Y así se explica —que no se justifica— que la Unión Europea —representada por la Comisión— solo haya empezado a entrar en juego de verdad esta semana, y todavía quede muy lejos de lo que cabría esperar. En la crisis del Covid-19 el "nosotros" europeo no estaba realmente activado. Y, en todo caso, la entrada en escena de la UE va a limitarse a aquellos ámbitos donde los Tratados le dan la posibilidad de hacerlo. No, en Europa no tenemos una autoridad federal, aunque los más europeístas confundamos a veces nuestros deseos con la cruda realidad. No existe el estado de alarma europeo. No hay nadie en la UE con capacidad de dar "órdenes" con efecto en toda Europa en ninguno de los asuntos más acuciantes de la gestión sanitaria de la crisis, o la restricción de movimientos o actividades. Todo ello es y seguirá siendo nacional, aunque la UE pueda establecer foros de coordinación y comunicación de decisiones.

Desgraciadamente, ni siquiera en el frente financiero y fiscal dispone la UE de todos los recursos decisorios que ahora necesita. Desde la crisis del 2008, y pese a tantas promesas que la siguieron, se perdieron unos años preciosos para "arreglar el tejado y prepararse para tormentas futuras", como le gustaba decir a Juncker. La irresponsable resistencia de algunos impide hoy contar la tan cacareada Unión Bancaria, con un verdadero presupuesto para actuar frente a las crisis o con el marco de un auténtico seguro europeo de desempleo.

Las medidas anunciadas incluyen una movilización limitada de recursos que en parte "desvestirán a un santo para vestir a otro", como puede ocurrir con los 37.000 millones de fondos estructurales redirigidos hacia esta crisis para facilitar la liquidez. Otras tienen un impacto incierto a medio y largo plazo, como las propuestas contra el desempleo o las propuestas de apoyo a la pequeña y mediana empresa a través del Fondo Europeo de Inversiones. Más relevante será la flexibilización de restricciones a la capacidad de actuar de cada Estado con incentivos fiscales y ayudas públicas. Y, de forma contundente, la Comisión se compromete también a asegurar que no se repiten escenas de insolidaridad entre estados miembros, rompiendo el mercado interior en la distribución de bienes y equipos necesarios para lidiar con la crisis.

Me gusta hacer pronósticos.
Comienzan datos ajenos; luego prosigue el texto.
(** * Relationship filters, authorization predicates and parameters of the
      GraphQL-to-Cypher translation

    A shallow embedding of
    [packages/graphql/src/translate/where/property-operations/create-relationship-operation.ts],
    [packages/graphql/src/translate/connect-or-create/create-connect-or-create-and-params.ts]
    and of [createEdgeSubquery], together with a small evaluator for the
    fragment of Cypher these functions emit; further of
    [AttributeField.getProjectionField], of the schema life cycle of the
    class in [packages/graphql/src/classes/Neo4jGraphQL.ts] and of the lock
    protocol of the helper in
    [packages/graphql/tests/integration/utils/tests-helper.ts]. *)

From Stdlib Require Import ZArith Ascii String List Bool Lia.
From stdpp Require Import base option list gmap strings pretty fin_maps.

#[local] Set Warnings "-register-all".

Local Open Scope string_scope.
Local Open Scope list_scope.

(** ** Values *)

(** Property values and query results.  [VNull] is Cypher's [null]; [VNode]
    and [VEdge] are references to entities of a fixture graph. *)
Inductive Value :=
| VNull
| VBool (b : bool)
| VInt (z : Z)
| VStr (s : string)
| VNode (id : nat)
| VEdge (id : nat).

#[global] Instance Value_eq_dec : EqDecision Value.
Proof. solve_decision. Defined.

(** A filter argument as it arrives from the resolver: plain JSON. *)
Inductive GraphQLWhereArg :=
| JNull
| JBool (b : bool)
| JNum (z : Z)
| JStr (s : string)
| JArr (items : list GraphQLWhereArg)
| JObj (fields : list (string * GraphQLWhereArg)).

(** [value === null] *)
Definition is_null (value : GraphQLWhereArg) : bool :=
  match value with JNull => true | _ => false end.

(** ** Schema model *)

Inductive Direction := IN | OUT.

#[global] Instance Direction_eq_dec : EqDecision Direction.
Proof. solve_decision. Defined.

Record TypeMeta := { tm_name : string; tm_array : bool }.

Record RelationField := {
  fieldName : string;
  rf_type : string;
  direction : Direction;
  typeMeta : TypeMeta;
}.

(** A node type of the schema model.  [nodeDirective] holds the labels of a
    custom-label directive when the type carries one. *)
Record Node := {
  name : string;
  nodeDirective : option (list string);
}.

Record Relationship := { rel_name : string }.

Record Context := {
  nodes : list Node;
  relationships : list Relationship;
}.

(** Modelled from the spec: the method [getLabels] of class [Node], whose
    file is not part of the sources.  Custom label overrides are substituted
    verbatim for the default label, which is the name of the type. *)
Definition getLabels (n : Node) (context : Context) : list string :=
  match nodeDirective n with
  | Some custom => custom
  | None => [name n]
  end.

(** ** The query AST built through the Cypher builder *)

(** A query variable.  [new Cypher.Node] and [new Cypher.Relationship]
    allocate an anonymous variable, whose identity is the allocation; the
    older builder's [NamedNode] carries its name. *)
Inductive Var :=
| Anon (n : nat)
| Named (s : string).

#[global] Instance Var_eq_dec : EqDecision Var.
Proof. solve_decision. Defined.

#[global] Instance Var_countable : Countable Var.
Proof.
  refine (inj_countable'
            (fun v => match v with Anon n => inl n | Named s => inr s end)
            (fun x => match x with inl n => Anon n | inr s => Named s end) _).
  intros []; reflexivity.
Defined.

Record CypherNode := { nodeVar : Var; labels : list string }.

Record CypherRelationship := {
  relVar : Var;
  source : CypherNode;
  target : CypherNode;
  type : string;
}.

(** The options given to [relationship.pattern(...)]; a field left out in
    the source is [None]. *)
Record PatternOptions := {
  opt_variable : option bool;
  opt_labels : option bool;
}.

Record Pattern := {
  pat_relationship : CypherRelationship;
  pat_source : PatternOptions;
  pat_target : PatternOptions;
  pat_rel : PatternOptions;
}.

Module Cypher.
(** * Lyrical-Flow: timeline clock, frame compositor, clip editing and export

    A shallow embedding of the timeline logic of the editor (the main
    controller component and [types.ts]).

    Numbers.  JavaScript numbers are modelled as exact rationals ([Q]);
    rounding of IEEE doubles, [NaN] and the infinities are not modelled.
    Equalities between computed numbers are therefore stated with [==]
    ([Qeq]).  The falsy test of [x || d] is the test [x == 0].  A division
    by zero, [NaN] or an infinity in JavaScript, is 0 in [Q]; no statement
    below depends on the value of one. *)

From Stdlib Require Import QArith Qminmax Qround Qabs Lqa.
From Stdlib Require Import List String Ascii ZArith Lia Bool Permutation.
Import ListNotations.

Local Open Scope Q_scope.

(** ** JavaScript number helpers *)

Module JS.

(** [a < b] *)
Definition lt (a b : Q) : bool := negb (Qle_bool b a).

(** [a <= b] *)
Definition le (a b : Q) : bool := Qle_bool a b.

(** [a >= b] *)
Definition ge (a b : Q) : bool := Qle_bool b a.

(** [a > b] *)
Definition gt (a b : Q) : bool := negb (Qle_bool a b).

(** [x || d] on numbers: [d] when [x] is falsy, that is zero. *)
Definition or_default (x d : Q) : Q := if Qeq_bool x 0 then d else x.
(** * ClawForge dashboard: event/state reconciliation layer

    A shallow embedding of the React front end of ClawForge
    (useEventStream.ts, components/RunDetail.tsx, components/RunList.tsx,
    App.tsx, types.ts) and the properties of its live buffer, its history
    poller and its control commands.

    - A hook's [useState] cells are a record, its handlers functions on
      that record that also return what they send or log.
    - An [async] function is split at its [await]: the part before it
      produces the request, the part after it ([..._resume]) is a function
      of the awaited result and returns the state updates it enqueues.
    - The page ([App.World]) holds the state of [App], the mounted
      [RunDetail] instance, the live timer and the calls suspended at an
      [await]; [App.step] is one event of the operator, the timer, the
      network or the socket. *)

From Stdlib Require Import String Ascii List Bool Arith Lia.
Import ListNotations.
Local Open Scope string_scope.
Local Open Scope list_scope.

(** ** types.ts *)

(** [payload] is [any] in the source; it is only ever displayed, so it is
    kept as its serialised text. *)
Record Event := mkEvent {
  id : string;
  run_id : string;
  agent_id : string;
  timestamp : string;
  kind : string;
  payload : string
}.

(** What the browser console receives: [console.log(...)] and
    [console.error(...)], with their arguments. *)
Inductive ConsoleEntry :=
| ConsoleLog (args : list string)
| ConsoleError (args : list string).

(** JavaScript truthiness of a string: every string but the empty one. *)
Definition truthy (s : string) : bool := negb (s =? "").
(** ** The heap monad *)

Lemma load_ok (h : heap) (p : loc) (img : Image) :
  h !! p = Some img -> load p h = Some (img, h).
Proof. intros E. unfold load. by rewrite E. Qed.

Lemma p_getWidth_ok (h : heap) (p : loc) (img : Image) :
  h !! p = Some img -> p_getWidth p h = Some (width img, h).
Proof. intros E. unfold p_getWidth, bind. by rewrite (load_ok h p img). Qed.

Lemma p_getHeight_ok (h : heap) (p : loc) (img : Image) :
  h !! p = Some img -> p_getHeight p h = Some (height img, h).
Proof. intros E. unfold p_getHeight, bind. by rewrite (load_ok h p img). Qed.

Lemma p_getPixel_ok (h : heap) (p : loc) (img : Image) (x y : Z) :
  h !! p = Some img -> wf_image img ->
  p_getPixel p x y h = Some (px img x y, h).
Proof.
  intros E Hwf. unfold p_getPixel, bind, lift.
  by rewrite (load_ok h p img), getPixel_px.
Qed.

Lemma p_setPixel_ok (h : heap) (p : loc) (img : Image) (x y : Z) (q : Pixel) :
  h !! p = Some img -> wf_image img ->
  p_setPixel p x y q h = Some (tt, <[p := upd img x y q]> h).
Proof.
  intros E Hwf. unfold p_setPixel, bind, lift, store.
  by rewrite (load_ok h p img), setPixel_upd, E.
Qed.

Lemma bind_eq {A B} (m : M A) (k : A -> M B) (h h' : heap) (a : A) :
  m h = Some (a, h') -> bind m k h = k a h'.
Proof. intros E. unfold bind. by rewrite E. Qed.

(** A loop whose body only reads the heap is a fold over its counter. *)
Lemma forM_read {A S} (l : list A) (body : A -> S -> M S)
    (f : S -> A -> S) (h : heap) :
  (forall a s, body a s h = Some (f s a, h)) ->
  forall s, forM l body s h = Some (foldl f s l, h).
Proof.
  intros Hbody. induction l as [|a l IH]; intros s; [done|].
  simpl. unfold bind. by rewrite Hbody, IH.
Qed.

(** A loop whose body rewrites the image at [dest], and nothing else, is
    a fold over its counter on that image. *)
Lemma forM_write {A} (h0 : heap) (dest : loc) (l : list A)
    (body : A -> unit -> M unit) (step : Image -> A -> Image) :
  (forall a d, wf_image d ->
     body a tt (<[dest := d]> h0) = Some (tt, <[dest := step d a]> h0) /\
     wf_image (step d a)) ->
  forall d, wf_image d ->
    forM l body tt (<[dest := d]> h0)
    = Some (tt, <[dest := foldl step d l]> h0) /\
    wf_image (foldl step d l).
Proof.
  intros Hbody. induction l as [|a l IH]; intros d Hd; [done|].
  simpl. unfold bind. destruct (Hbody a d Hd) as [-> Hwf]. by apply IH.
Qed.

(** ** The filters as raster scans *)

Section FilterFacts.
Variables (h0 : heap) (src dest : loc) (s : Image).
Hypothesis Hne : src <> dest.
Hypothesis Hsrc : h0 !! src = Some s.
Hypothesis Hs : wf_image s.

Lemma src_lookup (d : Image) : <[dest := d]> h0 !! src = Some s.
Proof using Hne Hsrc. by rewrite lookup_insert_ne. Qed.

Lemma write_dest (d : Image) (x y : Z) (q : Pixel) :
  wf_image d ->
  p_setPixel dest x y q (<[dest := d]> h0)
  = Some (tt, <[dest := upd d x y q]> h0).
Proof.
  intros Hd.
  rewrite (p_setPixel_ok _ dest d) by (done || apply lookup_insert_eq).
  by rewrite insert_insert_eq.
Qed.

Lemma raster_scan (F : Z -> Z -> Pixel) (body : Z -> Z -> M unit)
    (ys : list Z) (xs : Z -> list Z) :
  (forall x y d, wf_image d ->
     body x y (<[dest := d]> h0)
     = Some (tt, <[dest := upd d x y (F x y)]> h0)) ->
  forall d, wf_image d ->
    forM ys (fun y _ =>
               w <- p_getWidth src ;;
               forM (xs w) (fun x _ => body x y) tt) tt (<[dest := d]> h0)
    = Some (tt, <[dest := fill ys (xs (width s)) F d]> h0).
Proof using Hne Hsrc.
  intros Hbody d Hd.
  apply (forM_write h0 dest ys _ (fill_row (xs (width s)) F)); [|done].
  clear d Hd. intros y d Hd. unfold bind.
  rewrite (p_getWidth_ok _ src s) by apply src_lookup.
  destruct (forM_write h0 dest (xs (width s)) (fun x _ => body x y)
              (fun d x => upd d x y (F x y))) with (d := d) as [E Hwf];
    [|done|done].
  intros x d' Hd'. split; [by apply Hbody | by apply wf_upd].
Qed.

Lemma gray_body (x y : Z) (d : Image) :
  wf_image d ->
  (p <- p_getPixel src x y ;;
   let gray := Z.shiftr (r p * 77 + g p * 150 + b p * 29) 8 in
   let val := HardwareMath.clamp gray in
   p_setPixel dest x y (mkPixel val val val)) (<[dest := d]> h0)
  = Some (tt, <[dest := upd d x y (gray_at s x y)]> h0).
Proof using Hne Hsrc Hs.
  intros Hd. unfold bind.
  rewrite (p_getPixel_ok _ src s) by (done || apply src_lookup).
  simpl. by rewrite write_dest.
Qed.

Lemma conv_loop (k : list (list Z)) (x y : Z) (d : Image) :
  forM (seqZ (-1) 3) (fun ky sum =>
    forM (seqZ (-1) 3) (fun kx sum =>
      p <- p_getPixel src (x + kx) (y + ky) ;;
      ret (sum + r p * at2 k (ky + 1) (kx + 1))) sum) 0 (<[dest := d]> h0)
  = Some (conv k s x y, <[dest := d]> h0).
Proof using Hne Hsrc Hs.
  unfold conv. apply forM_read. intros ky sum.
  apply (forM_read _ _
           (fun sum kx =>
              sum + r (px s (x + kx) (y + ky)) * at2 k (ky + 1) (kx + 1))).
  intros kx sum'. unfold bind, ret.
  by rewrite (p_getPixel_ok _ src s) by (done || apply src_lookup).
Qed.

Lemma blur_body (x y : Z) (d : Image) :
  wf_image d ->
  (sum <- forM (seqZ (-1) 3) (fun ky sum =>
            forM (seqZ (-1) 3) (fun kx sum =>
              p <- p_getPixel src (x + kx) (y + ky) ;;
              ret (sum + r p * at2 BlurFilter.kernel (ky + 1) (kx + 1)))
              sum) 0 ;;
   let val := HardwareMath.clamp (sum `quot` BlurFilter.divisor) in
   p_setPixel dest x y (mkPixel val val val)) (<[dest := d]> h0)
  = Some (tt, <[dest := upd d x y (blur_at s x y)]> h0).
Proof using Hne Hsrc Hs.
  intros Hd. erewrite bind_eq by apply conv_loop. simpl. by rewrite write_dest.
Qed.

(** The Sobel loop accumulates both gradients in one pass. *)
Lemma sobel_loop (x y : Z) (d : Image) :
  forM (seqZ (-1) 3) (fun i sums =>
    forM (seqZ (-1) 3) (fun j '(sumX, sumY) =>
      p <- p_getPixel src (x + j) (y + i) ;;
      let val := r p in
      ret (sumX + val * at2 SobelFilter.gx (i + 1) (j + 1),
           sumY + val * at2 SobelFilter.gy (i + 1) (j + 1))) sums)
    (0, 0) (<[dest := d]> h0)
  = Some ((conv SobelFilter.gx s x y, conv SobelFilter.gy s x y),
          <[dest := d]> h0).
Proof using Hne Hsrc Hs.
  rewrite (forM_read _ _
    (fun sums i =>
       foldl (fun '(sumX, sumY) j =>
                (sumX + r (px s (x + j) (y + i))
                        * at2 SobelFilter.gx (i + 1) (j + 1),
                 sumY + r (px s (x + j) (y + i))
                        * at2 SobelFilter.gy (i + 1) (j + 1)))
             sums (seqZ (-1) 3))).
  - done.
  - intros i sums. apply forM_read. intros j [sumX sumY]. unfold bind, ret.
    by rewrite (p_getPixel_ok _ src s) by (done || apply src_lookup).
Qed.

Lemma sobel_body (x y : Z) (d : Image) :
  wf_image d ->
  (sums <- forM (seqZ (-1) 3) (fun i sums =>
             forM (seqZ (-1) 3) (fun j '(sumX, sumY) =>
               p <- p_getPixel src (x + j) (y + i) ;;
               let val := r p in
               ret (sumX + val * at2 SobelFilter.gx (i + 1) (j + 1),
                    sumY + val * at2 SobelFilter.gy (i + 1) (j + 1))) sums)
             (0, 0) ;;
   let mag := Z.abs (fst sums) + Z.abs (snd sums) in
   let final := HardwareMath.clamp mag in
   p_setPixel dest x y (mkPixel final final final)) (<[dest := d]> h0)
  = Some (tt, <[dest := upd d x y (sobel_at s x y)]> h0).
Proof using Hne Hsrc Hs.
  intros Hd. erewrite bind_eq by apply sobel_loop. simpl. by rewrite write_dest.
Qed.

End FilterFacts.

(** Every stage, run on two distinct well-formed buffers, terminates
    without error, rewrites [dest] to [stage_output] and touches nothing
    else in the heap. *)
Lemma Filter_apply_eq (f : Filter) (h : heap) (src dest : loc) (s d : Image) :
  src <> dest -> h !! src = Some s -> h !! dest = Some d ->
  wf_image s -> wf_image d ->
  Filter_apply f src dest h = Some (tt, <[dest := stage_output f s d]> h).
Proof.
  intros Hne Hsrc Hdest Hs Hd.
  rewrite <- (insert_id h dest d Hdest) at 1.
  destruct f; simpl;
    unfold GrayscaleFilter.apply, BlurFilter.apply, SobelFilter.apply;
    erewrite bind_eq by (by apply (p_getHeight_ok _ src s), src_lookup).
  - apply (raster_scan h src dest s Hne Hsrc (gray_at s) _ _ (fun w => seqZ 0 w));
      [|done].
    intros. by apply gray_body.
  - apply (raster_scan h src dest s Hne Hsrc (blur_at s) _ _ (fun w => seqZ 0 w));
      [|done].
    intros. by apply blur_body.
  - apply (raster_scan h src dest s Hne Hsrc (sobel_at s) _ _
             (fun w => seqZ 1 (w - 1 - 1))); [|done].
    intros. by apply sobel_body.
Qed.

(** The image a stage leaves behind is well formed and keeps the
    dimensions of the destination. *)
Lemma stage_output_shape (f : Filter) (s d : Image) :
  wf_image d ->
  wf_image (stage_output f s d) /\
  width (stage_output f s d) = width d /\
  height (stage_output f s d) = height d.
Proof. intros Hd. destruct f; by apply fill_shape. Qed.

(** The block of a well-formed image, read through its coordinates. *)
Lemma lookup_px (img : Image) (i : nat) (p : Pixel) :
  wf_image img -> data img !! i = Some p ->
  0 <= Z.of_nat i `mod` width img < width img /\
  0 <= Z.of_nat i `div` width img < height img /\
  px img (Z.of_nat i `mod` width img) (Z.of_nat i `div` width img) = p.
Proof.
  intros Hwf Hp. pose proof Hwf as (Hw & Hh & Hlen).
  apply lookup_lt_Some in Hp as Hi.
  set (x := Z.of_nat i `mod` width img). set (y := Z.of_nat i `div` width img).
  assert (Hx : 0 <= x < width img) by (apply Z.mod_pos_bound; lia).
  assert (Hy : 0 <= y < height img).
  { split; [apply Z.div_pos; lia|]. apply Z.div_lt_upper_bound; lia. }
  assert (Ei : Z.to_nat (y * width img + x) = i).
  { subst x y. rewrite (Z.mul_comm _ (width img)), <- Z.div_mod by lia. lia. }
  repeat split; try lia.
  destruct (getPixel_in _ Hwf x y Hx Hy) as (q & Hq & Hg).
  unfold px. rewrite Hg. simpl. rewrite Ei in Hq. congruence.
Qed.

(** ** The grayscale stage *)

(** C5.  The grayscale stage writes, at every in-range coordinate, the
    pixel whose three channels equal
    [clamp ((r*77 + g*150 + b*29) >> 8)] of the source pixel at that
    coordinate; every pixel of the output has equal red, green and blue
    channels. *)
Theorem grayscale_writes_luminance
    (h : heap) (src dest : loc) (s d : Image) :
  src <> dest -> h !! src = Some s -> h !! dest = Some d ->
  wf_image s -> wf_image d ->
  width d = width s -> height d = height s ->
  exists d',
    GrayscaleFilter.apply src dest h = Some (tt, <[dest := d']> h) /\
    (forall x y, 0 <= x < width s -> 0 <= y < height s ->
       exists p, getPixel s x y = Some p /\
         getPixel d' x y
         = Some (let v := HardwareMath.clamp
                            (Z.shiftr (r p * 77 + g p * 150 + b p * 29) 8)
                 in mkPixel v v v)) /\
    Forall (fun q => r q = g q /\ g q = b q) (data d').
Proof.
  intros Hne Hsrc Hdest Hs Hd Hw Hh.
  exists (stage_output Grayscale s d).
  destruct (stage_output_shape Grayscale s d Hd) as (Hwf' & Hw' & Hh').
  split; [by apply (Filter_apply_eq Grayscale)|].
  assert (Hpx : forall x y, 0 <= x < width s -> 0 <= y < height s ->
            px (stage_output Grayscale s d) x y = gray_at s x y).
  { intros x y Hx Hy. apply px_fill_written; try done; try lia.
    - apply elem_of_seqZ. lia.
    - apply elem_of_seqZ. lia. }
  split.
  - intros x y Hx Hy. exists (px s x y). split; [by apply getPixel_px|].
    rewrite getPixel_px by done. by rewrite Hpx.
  - apply Forall_lookup. intros i q Hq.
    destruct (lookup_px _ i q Hwf' Hq) as (Hx & Hy & <-).
    rewrite Hw', Hw in *. rewrite Hh', Hh in *.
    by rewrite Hpx.
Qed.

Lemma grayscale_writes_luminance_witness :
  exists d',
    GrayscaleFilter.apply 1%positive 2%positive
      (<[2%positive := mkImage 1 1 [mkPixel 9 9 9]]>
         {[1%positive := mkImage 1 1 [mkPixel 255 0 0]]})
    = Some (tt, <[2%positive := d']>
                  (<[2%positive := mkImage 1 1 [mkPixel 9 9 9]]>
                     {[1%positive := mkImage 1 1 [mkPixel 255 0 0]]})) /\
    Forall (fun q => r q = g q /\ g q = b q) (data d').
Proof.
  destruct (grayscale_writes_luminance
              (<[2%positive := mkImage 1 1 [mkPixel 9 9 9]]>
                 {[1%positive := mkImage 1 1 [mkPixel 255 0 0]]})
              1%positive 2%positive
              (mkImage 1 1 [mkPixel 255 0 0]) (mkImage 1 1 [mkPixel 9 9 9]))
    as (d' & E & _ & Hgray);
    [done | done | done
    | unfold wf_image; simpl; lia | unfold wf_image; simpl; lia
    | done | done | ].
  exists d'. by split.
Defined.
Pero esta vez es imposible. También a escala europea es ya obvio que el virus y sus consecuencias corren mucho más rápido que la capacidad política para darles respuesta.

No soy catastrofista, y no tengo la mínima duda de que en un período prudencial dejaremos atrás estos días que estamos viviendo, saldremos de nuestros actuales refugios y podremos empezar la recuperación hasta la normalidad. Pero todavía no sabemos cuándo será eso, ni sabemos exactamente con qué consecuencias personales, económicas o sociales nos encontraremos cuando alguien nos asegure que ha vuelto la normalidad. Esa incertidumbre es muy difícil de llevar para cualquiera, pero resulta particularmente preocupante cuando afecta a quienes tienen la obligación de tomar decisiones colectivas sobre todos nosotros.